---- EXERCISE MATERIALS

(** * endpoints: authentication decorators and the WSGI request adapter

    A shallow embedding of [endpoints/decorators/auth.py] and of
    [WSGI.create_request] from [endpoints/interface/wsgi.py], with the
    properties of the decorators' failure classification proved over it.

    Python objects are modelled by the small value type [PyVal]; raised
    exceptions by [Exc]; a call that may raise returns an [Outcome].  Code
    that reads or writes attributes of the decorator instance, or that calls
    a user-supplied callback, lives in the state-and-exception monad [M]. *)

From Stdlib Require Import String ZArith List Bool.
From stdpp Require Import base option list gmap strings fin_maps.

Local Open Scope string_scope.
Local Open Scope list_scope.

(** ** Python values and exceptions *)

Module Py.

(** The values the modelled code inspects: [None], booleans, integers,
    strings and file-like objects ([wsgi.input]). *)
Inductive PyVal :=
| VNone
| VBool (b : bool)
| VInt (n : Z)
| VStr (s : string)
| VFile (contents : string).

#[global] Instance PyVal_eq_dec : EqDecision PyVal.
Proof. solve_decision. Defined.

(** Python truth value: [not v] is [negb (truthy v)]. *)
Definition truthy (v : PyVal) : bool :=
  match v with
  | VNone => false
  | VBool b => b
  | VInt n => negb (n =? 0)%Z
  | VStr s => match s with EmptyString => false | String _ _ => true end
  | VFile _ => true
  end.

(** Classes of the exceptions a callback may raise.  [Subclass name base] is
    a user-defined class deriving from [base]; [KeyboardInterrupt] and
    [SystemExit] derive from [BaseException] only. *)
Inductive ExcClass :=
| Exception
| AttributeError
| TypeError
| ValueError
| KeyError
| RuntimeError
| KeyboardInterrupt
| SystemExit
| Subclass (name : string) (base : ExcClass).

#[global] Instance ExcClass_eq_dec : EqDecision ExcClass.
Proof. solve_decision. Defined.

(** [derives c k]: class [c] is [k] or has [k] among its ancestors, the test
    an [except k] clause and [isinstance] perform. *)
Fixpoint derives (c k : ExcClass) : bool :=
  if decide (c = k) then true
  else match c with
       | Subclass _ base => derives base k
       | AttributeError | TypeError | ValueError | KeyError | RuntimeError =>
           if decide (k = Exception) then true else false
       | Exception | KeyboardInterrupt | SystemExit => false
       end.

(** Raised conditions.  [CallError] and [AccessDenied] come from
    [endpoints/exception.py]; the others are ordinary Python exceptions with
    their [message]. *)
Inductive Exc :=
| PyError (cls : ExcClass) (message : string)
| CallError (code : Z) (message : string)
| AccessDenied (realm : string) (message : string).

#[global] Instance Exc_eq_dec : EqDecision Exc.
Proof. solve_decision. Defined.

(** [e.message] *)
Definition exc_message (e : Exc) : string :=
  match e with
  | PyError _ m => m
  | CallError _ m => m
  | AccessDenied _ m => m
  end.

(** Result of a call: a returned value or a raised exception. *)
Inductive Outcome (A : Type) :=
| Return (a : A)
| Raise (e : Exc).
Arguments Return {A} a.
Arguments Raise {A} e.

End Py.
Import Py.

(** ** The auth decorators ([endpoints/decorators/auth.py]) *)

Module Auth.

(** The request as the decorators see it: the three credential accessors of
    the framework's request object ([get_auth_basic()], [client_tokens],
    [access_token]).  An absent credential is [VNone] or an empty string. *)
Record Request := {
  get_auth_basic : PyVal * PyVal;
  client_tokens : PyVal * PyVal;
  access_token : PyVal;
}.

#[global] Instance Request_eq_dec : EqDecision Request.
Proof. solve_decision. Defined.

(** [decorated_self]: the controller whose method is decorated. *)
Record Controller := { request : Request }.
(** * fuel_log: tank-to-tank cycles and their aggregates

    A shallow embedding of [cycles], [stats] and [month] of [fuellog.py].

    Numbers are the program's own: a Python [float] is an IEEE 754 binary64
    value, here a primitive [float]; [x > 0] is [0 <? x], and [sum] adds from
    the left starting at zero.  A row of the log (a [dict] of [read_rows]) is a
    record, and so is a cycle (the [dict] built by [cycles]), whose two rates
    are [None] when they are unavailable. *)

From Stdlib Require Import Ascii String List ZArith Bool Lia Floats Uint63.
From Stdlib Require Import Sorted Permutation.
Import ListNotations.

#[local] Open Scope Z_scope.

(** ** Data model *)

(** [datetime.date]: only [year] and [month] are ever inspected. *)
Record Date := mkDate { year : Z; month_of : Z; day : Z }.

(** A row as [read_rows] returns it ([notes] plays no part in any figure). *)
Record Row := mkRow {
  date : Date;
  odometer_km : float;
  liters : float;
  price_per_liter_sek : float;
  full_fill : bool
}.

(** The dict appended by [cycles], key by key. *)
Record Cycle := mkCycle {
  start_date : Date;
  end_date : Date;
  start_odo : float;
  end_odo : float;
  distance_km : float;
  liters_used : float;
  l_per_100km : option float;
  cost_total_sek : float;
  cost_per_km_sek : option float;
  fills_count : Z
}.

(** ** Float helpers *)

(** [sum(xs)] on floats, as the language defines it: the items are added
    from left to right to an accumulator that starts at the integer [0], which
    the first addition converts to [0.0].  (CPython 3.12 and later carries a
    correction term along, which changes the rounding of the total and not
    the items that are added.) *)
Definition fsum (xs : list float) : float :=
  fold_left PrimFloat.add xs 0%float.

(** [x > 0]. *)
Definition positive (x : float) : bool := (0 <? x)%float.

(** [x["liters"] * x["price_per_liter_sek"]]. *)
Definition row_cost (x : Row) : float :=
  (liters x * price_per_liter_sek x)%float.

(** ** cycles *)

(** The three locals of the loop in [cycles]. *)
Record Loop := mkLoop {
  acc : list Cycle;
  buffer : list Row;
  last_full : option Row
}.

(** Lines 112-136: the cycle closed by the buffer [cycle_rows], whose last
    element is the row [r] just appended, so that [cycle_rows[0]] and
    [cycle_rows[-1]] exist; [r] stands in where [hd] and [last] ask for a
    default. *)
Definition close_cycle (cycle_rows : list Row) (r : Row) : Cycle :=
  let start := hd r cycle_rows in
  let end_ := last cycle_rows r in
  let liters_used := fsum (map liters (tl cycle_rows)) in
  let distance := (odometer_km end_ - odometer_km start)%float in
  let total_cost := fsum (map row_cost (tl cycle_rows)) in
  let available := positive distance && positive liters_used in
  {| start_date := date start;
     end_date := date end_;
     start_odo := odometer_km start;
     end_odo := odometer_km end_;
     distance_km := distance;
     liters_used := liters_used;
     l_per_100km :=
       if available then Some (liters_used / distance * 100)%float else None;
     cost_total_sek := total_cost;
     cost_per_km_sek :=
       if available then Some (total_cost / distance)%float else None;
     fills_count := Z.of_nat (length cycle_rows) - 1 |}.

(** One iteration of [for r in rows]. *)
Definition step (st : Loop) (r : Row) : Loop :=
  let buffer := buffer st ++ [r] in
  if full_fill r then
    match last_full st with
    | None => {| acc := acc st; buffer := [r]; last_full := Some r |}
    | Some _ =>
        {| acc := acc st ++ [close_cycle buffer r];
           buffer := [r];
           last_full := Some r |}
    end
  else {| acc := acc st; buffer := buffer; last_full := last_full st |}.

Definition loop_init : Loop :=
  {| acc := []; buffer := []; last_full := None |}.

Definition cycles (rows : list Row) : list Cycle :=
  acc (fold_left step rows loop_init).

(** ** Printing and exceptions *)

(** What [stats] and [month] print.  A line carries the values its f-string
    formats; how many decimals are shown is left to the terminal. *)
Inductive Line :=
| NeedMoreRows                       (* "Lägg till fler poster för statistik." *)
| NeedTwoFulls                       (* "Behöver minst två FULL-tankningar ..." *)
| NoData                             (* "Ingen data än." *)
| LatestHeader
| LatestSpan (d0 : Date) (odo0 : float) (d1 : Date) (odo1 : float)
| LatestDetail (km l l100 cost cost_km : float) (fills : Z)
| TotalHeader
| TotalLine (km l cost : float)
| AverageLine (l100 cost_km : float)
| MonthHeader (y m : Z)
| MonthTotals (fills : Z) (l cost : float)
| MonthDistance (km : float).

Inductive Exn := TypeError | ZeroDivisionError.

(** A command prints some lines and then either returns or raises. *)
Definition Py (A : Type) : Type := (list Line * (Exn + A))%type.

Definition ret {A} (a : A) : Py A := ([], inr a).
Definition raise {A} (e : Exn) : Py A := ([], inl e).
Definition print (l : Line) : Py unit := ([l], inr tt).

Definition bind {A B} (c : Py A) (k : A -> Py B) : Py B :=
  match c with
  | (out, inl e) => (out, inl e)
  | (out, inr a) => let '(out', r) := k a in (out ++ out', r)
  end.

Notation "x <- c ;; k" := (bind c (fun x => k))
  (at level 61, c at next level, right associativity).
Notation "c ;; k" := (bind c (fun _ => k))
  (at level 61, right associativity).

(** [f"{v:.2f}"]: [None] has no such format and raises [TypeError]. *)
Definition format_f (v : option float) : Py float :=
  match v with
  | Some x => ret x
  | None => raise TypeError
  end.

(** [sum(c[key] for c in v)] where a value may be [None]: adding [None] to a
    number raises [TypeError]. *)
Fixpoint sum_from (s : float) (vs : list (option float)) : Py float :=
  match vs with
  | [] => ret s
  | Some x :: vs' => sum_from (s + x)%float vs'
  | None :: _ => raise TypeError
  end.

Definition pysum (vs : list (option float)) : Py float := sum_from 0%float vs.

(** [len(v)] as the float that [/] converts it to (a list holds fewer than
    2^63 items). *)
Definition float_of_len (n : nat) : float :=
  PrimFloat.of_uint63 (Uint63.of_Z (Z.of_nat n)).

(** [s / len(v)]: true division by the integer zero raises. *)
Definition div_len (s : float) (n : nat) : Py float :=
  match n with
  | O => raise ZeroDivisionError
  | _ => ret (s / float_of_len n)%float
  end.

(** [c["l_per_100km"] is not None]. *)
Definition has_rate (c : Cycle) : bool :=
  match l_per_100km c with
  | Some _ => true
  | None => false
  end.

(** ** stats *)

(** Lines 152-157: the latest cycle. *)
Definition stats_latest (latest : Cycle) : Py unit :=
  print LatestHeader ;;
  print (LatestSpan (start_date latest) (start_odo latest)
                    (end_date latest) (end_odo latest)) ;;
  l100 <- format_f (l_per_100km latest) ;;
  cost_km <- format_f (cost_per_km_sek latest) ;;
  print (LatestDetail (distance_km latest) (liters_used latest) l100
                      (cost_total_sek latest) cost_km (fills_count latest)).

--------

DIRECTIONS: The expected output is exactly the lines of the listing above between the line holding "CallError _ m => m" and the line holding "the framework's request", inclusive.

EXERCISE OUTPUT:
  | CallError _ m => m
  | AccessDenied _ m => m
  end.

(** Result of a call: a returned value or a raised exception. *)
Inductive Outcome (A : Type) :=
| Return (a : A)
| Raise (e : Exc).
Arguments Return {A} a.
Arguments Raise {A} e.

End Py.
Import Py.

(** ** The auth decorators ([endpoints/decorators/auth.py]) *)

Module Auth.

(** The request as the decorators see it: the three credential accessors of
    the framework's request object ([get_auth_basic()], [client_tokens],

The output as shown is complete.